Task inputs section start
(** A member takes a token. *)
Lemma takes_spanned {B} (r : Reader B) : uses (fun _ => 1%nat) r -> uses (fun _ => 1%nat) (spanned_by r).
Proof.
  intros Hr. unfold spanned_by. eapply uses_then; [apply quiet_look|]. intros t. eapply uses_then; [apply quiet_get|].
  intros ts. apply takes_then; [done|]. intros b. eapply uses_then; [apply quiet_get|]. intros ts'. quietly.
Qed.

Lemma takes_member allow doc : uses (fun _ => 1%nat) (read_member fuel allow names doc).
Proof.
  unfold read_member. eapply uses_then; [apply quiet_look|]. intros t. destruct (is_word "Import" t).
  { apply takes_then; [apply uses_next|]. intros _. eapply uses_then; [apply uses_within; eapply eats_quiet, eats_iri|].
    intros c. by apply uses_ret. }
  destruct (is_word "Annotation" t).
  { apply takes_then; [apply takes_spanned, eats_takes, eats_annotation|]. intros c. by apply uses_ret. }
  destruct (is_word "SWRLRule" t).
  { eapply uses_then; [by apply (uses_lift (fun _ => 0%nat))|]. intros _.
    apply takes_then; [apply takes_spanned, takes_rule|]. intros c. by apply uses_ret. }
  apply takes_then; [apply takes_spanned, takes_axiom|]. intros c. by apply uses_ret.
Qed.

Lemma at_kind_at k d p t K : reading k d p -> head (rest p) = Some t -> at_kind K p = (Ok (is_kind K t), p).
Proof. intros Hp Hh. pose proof (peek_at _ _ p t Hp Hh) as E. unfold at_kind, mbind, M_bind. by rewrite E. Qed.
Lemma test_at b ts t : head ts = Some t -> test b ts = (Ok (b t), ts).
Proof. intros H. unfold test. by rewrite (bind_ok _ _ _ _ (look_head _ t H)). Qed.

Lemma members_loop_agrees allow n : forall k d m doc p,
  reading k d p -> swrl_allowed p = allow -> (length (rest p) <= n)%nat -> members_related m doc ->
  agrees k d members_related (members_loop n m) (read_members fuel allow names n doc) p.
Proof.
  induction n as [|n IH]; intros k d m doc p Hp Ha Hn Hm.
  { exfalso. pose proof (r_eof _ _ _ _ _ Hp) as He. destruct (rest p); [done|cbn in Hn; lia]. }
  destruct (reading_head _ _ _ _ _ Hp) as (t & Hh & Ht).
  apply (agrees_ext _ _ _ _ (if is_kind KClose t then (mret m : M Parser Members) else m ← parse_member m; members_loop n m)
    _ (if is_kind KClose t then (mret doc : Reader Document) else d ← read_member fuel allow names doc; read_members fuel allow names n d)).
  { cbn [members_loop]. by rewrite (bind_ok _ _ _ _ (at_kind_at _ _ p t KClose Hp Hh)). }
  { cbn [read_members]. by rewrite (bind_ok _ _ _ _ (test_at (is_kind KClose) _ t Hh)). }
  destruct (is_kind KClose t).
  - apply agrees_refines with (d := d); [|done]. by apply refines_ret.
  - rewrite <- Ha. eapply agrees_bind; [by apply parse_member_agrees|]. intros m' doc' p1 Hp1 Hf1 Hr Hm'.
    rewrite Ha. apply IH; [done|by rewrite (f_swrl _ _ Hf1)| |done].
    pose proof (takes_member _ _ _ _ _ Hr) as Hlen. cbn beta in Hlen. lia.
Qed.
End Body.

(** ** Whole documents *)

Section Whole.
Context (fuel : nat).
Hypothesis fuel_small : Z.of_nat fuel < USIZE_MAX.

(** [parse_prefix], up to the declaration. *)
Definition prefix_front : M Parser (bytes * bytes) :=
  _ ← expect_word "Prefix";
  open;;
  t ← expect KWord;
  prefix ← lift (ok_or (if bool_decide (last (token_value t) = Some 58)
                        then Some (removelast (token_value t)) else None) syntax);
  _ ← expect KEqual;
  raw ← expect KIri;
  value ← building (decode_iri_escapes (token_value raw));
  enforce MaxIriBytes (len value) "native prefix IRI exceeds max_iri_bytes";;
  mret (prefix, value).
Definition prefix_back (e : bytes * bytes) : M Parser unit :=
  p ← get;
  enforce MaxPrefixes (Z.of_nat (base.size (prefixes p))) "native prefix count exceeds max_prefixes";;
  close.
Definition read_prefix_front : Reader (bytes * bytes) :=
  _ ← keyword "Prefix";
  open_token;;
  t ← token KWord;
  prefix ← lift (ok_or (if bool_decide (last (token_value t) = Some 58)
                        then Some (removelast (token_value t)) else None) syntax);
  _ ← token KEqual;
  raw ← token KIri;
  value ← lift (ok_or (unescape (token_value raw)) syntax);
  mret (prefix, value).

Lemma prefix_front_refines names k d : refines fuel names k d (d + 1) eq prefix_front read_prefix_front.
Proof.
  unfold prefix_front, read_prefix_front. apply refines_keyword; [done|]. intros _ _.
  apply refines_open; [done|]. intros Hd. apply refines_expect; [done|done|]. intros t Ht _.
  apply refines_ok_or; [done|]. intros prefix _. apply refines_expect; [done|done|]. intros _ _ _.
  apply refines_expect; [done|done|]. intros raw Hraw _. apply refines_decode; [apply Hraw|by intros ->|].
  intros value ->. eapply refines_neutral; [apply neutral_enforce|]. intros _ _. by apply refines_ret.
Qed.

Lemma close_refines names k d : 0 <= d -> refines fuel names k (d + 1) d eq close close_token.
Proof.
  intros Hd t Ht. eapply refines_at_ext; [| |apply (refines_close _ _ fuel_small k d d eq mret mret); [done| |exact Ht]].
  - intros p. unfold mbind, M_bind. by destruct (close p) as [[[]|e|] p'].
  - intros ts. unfold mbind, M_bind. by destruct (close_token ts) as [[[]|e|] ts'].
  - by apply refines_ret.
Qed.

Lemma parse_prefix_split p : parse_prefix p = (e ← prefix_front; modify_parser (with_prefix (fst e) (snd e));; prefix_back e) p.
Proof.
  unfold parse_prefix, prefix_front, prefix_back, mbind, M_bind.
  destruct (expect_word "Prefix" p) as [[?|?|] p1]; [|done..].
  destruct (open p1) as [[?|?|] p2]; [|done..].
  destruct (expect KWord p2) as [[?|?|] p3]; [|done..].
  destruct (lift _ p3) as [[?|?|] p4]; [|done..].
  destruct (expect KEqual p4) as [[?|?|] p5]; [|done..].
  destruct (expect KIri p5) as [[?|?|] p6]; [|done..].
  destruct (building _ p6) as [[?|?|] p7]; [|done..].
  by destruct (enforce _ _ _ p7) as [[?|?|] p8].
Qed.
Lemma read_prefix_split ts : read_prefix ts = (e ← read_prefix_front; close_token;; mret e) ts.
Proof.
  unfold read_prefix, read_prefix_front, within, mbind, M_bind.
  destruct (keyword "Prefix" ts) as [[?|?|] ts1]; [|done..].
  destruct (open_token ts1) as [[?|?|] ts2]; [|done..].
  destruct (token KWord ts2) as [[?|?|] ts3]; [|done..].
  destruct (lift _ ts3) as [[?|?|] ts4]; [|done..].
  destruct (token KEqual ts4) as [[?|?|] ts5]; [|done..].
  destruct (token KIri ts5) as [[?|?|] ts6]; [|done..].
  by destruct (lift _ ts6) as [[?|?|] ts7].
Qed.

Lemma parse_prefix_declares names k d p :
  reading fuel names k d p ->
  wpx parse_prefix (fun _ p' => exists e, reading fuel (<[fst e := snd e]> names) k d p' /\ follows p p' /\
                                         read_prefix (rest p) = (Ok e, rest p'))
    (fun e _ => explained read_prefix (rest p) e) p.
Proof.
  intros Hp. unfold wpx, explained. rewrite parse_prefix_split, read_prefix_split.
  pose proof (r_positive _ _ _ _ _ Hp) as Hd.
  change (wpx (e ← prefix_front; modify_parser (with_prefix (fst e) (snd e));; prefix_back e)
    (fun _ p' => exists e, reading fuel (<[fst e := snd e]> names) k d p' /\ follows p p' /\
       (e ← read_prefix_front; close_token;; mret e) (rest p) = (Ok e, rest p'))
    (fun e _ => explained (e ← read_prefix_front; close_token;; mret e) (rest p) e) p).
  xstep. eapply wpx_mono; [apply (agrees_refines _ _ _ _ _ _ _ _ _ (prefix_front_refines names k d) Hp)|..].
  - intros e p1 (Hp1 & Hf1 & e' & He & <-). unfold modify_parser. do 4 xstep.
    set (p2 := with_prefix (fst e) (snd e) p1).
    assert (reading fuel (<[fst e := snd e]> names) k (d + 1) p2) as Hp2.
    { destruct Hp1 as [H1 H2 H3 H4 H5 H6 H7 H8 H9]. constructor; try done. cbn. by rewrite H4. }
    assert (refines fuel (<[fst e := snd e]> names) k (d + 1) d eq (prefix_back e) close_token) as Hback.
    { unfold prefix_back. apply refines_get. intros q Hq.
      eapply refines_neutral; [apply neutral_enforce|]. intros _ _. by apply close_refines. }
    eapply wpx_mono; [apply (agrees_refines _ _ _ _ _ _ _ _ _ Hback Hp2)|..].
    + intros u p3 (Hp3 & Hf3 & u' & Hu & _). exists e. split; [done|]. split.
      * eapply follows_trans; [exact Hf1|]. by destruct Hf3.
      * unfold mbind, M_bind. rewrite He. change (rest p1) with (rest p2). by rewrite Hu.
    + intros x p3 [Hx|(x' & Hx & Hc)]; [by left|right]. exists x'. split; [|done].
      unfold mbind, M_bind. rewrite He. change (rest p1) with (rest p2).
      destruct (close_token (rest p2)) as [[?|?|] ?]; cbn in *; congruence.
  - intros e p1 [He|(e' & He & Hc)]; [by left|right]. exists e'. split; [|done].
    unfold mbind, M_bind. destruct (read_prefix_front (rest p)) as [[b|e0|] ts]; cbn in *; congruence.
Qed.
Task inputs section end
Look through the entries above and work out how many lines contain the string "change". Give that number alone.

# [Written solution]
3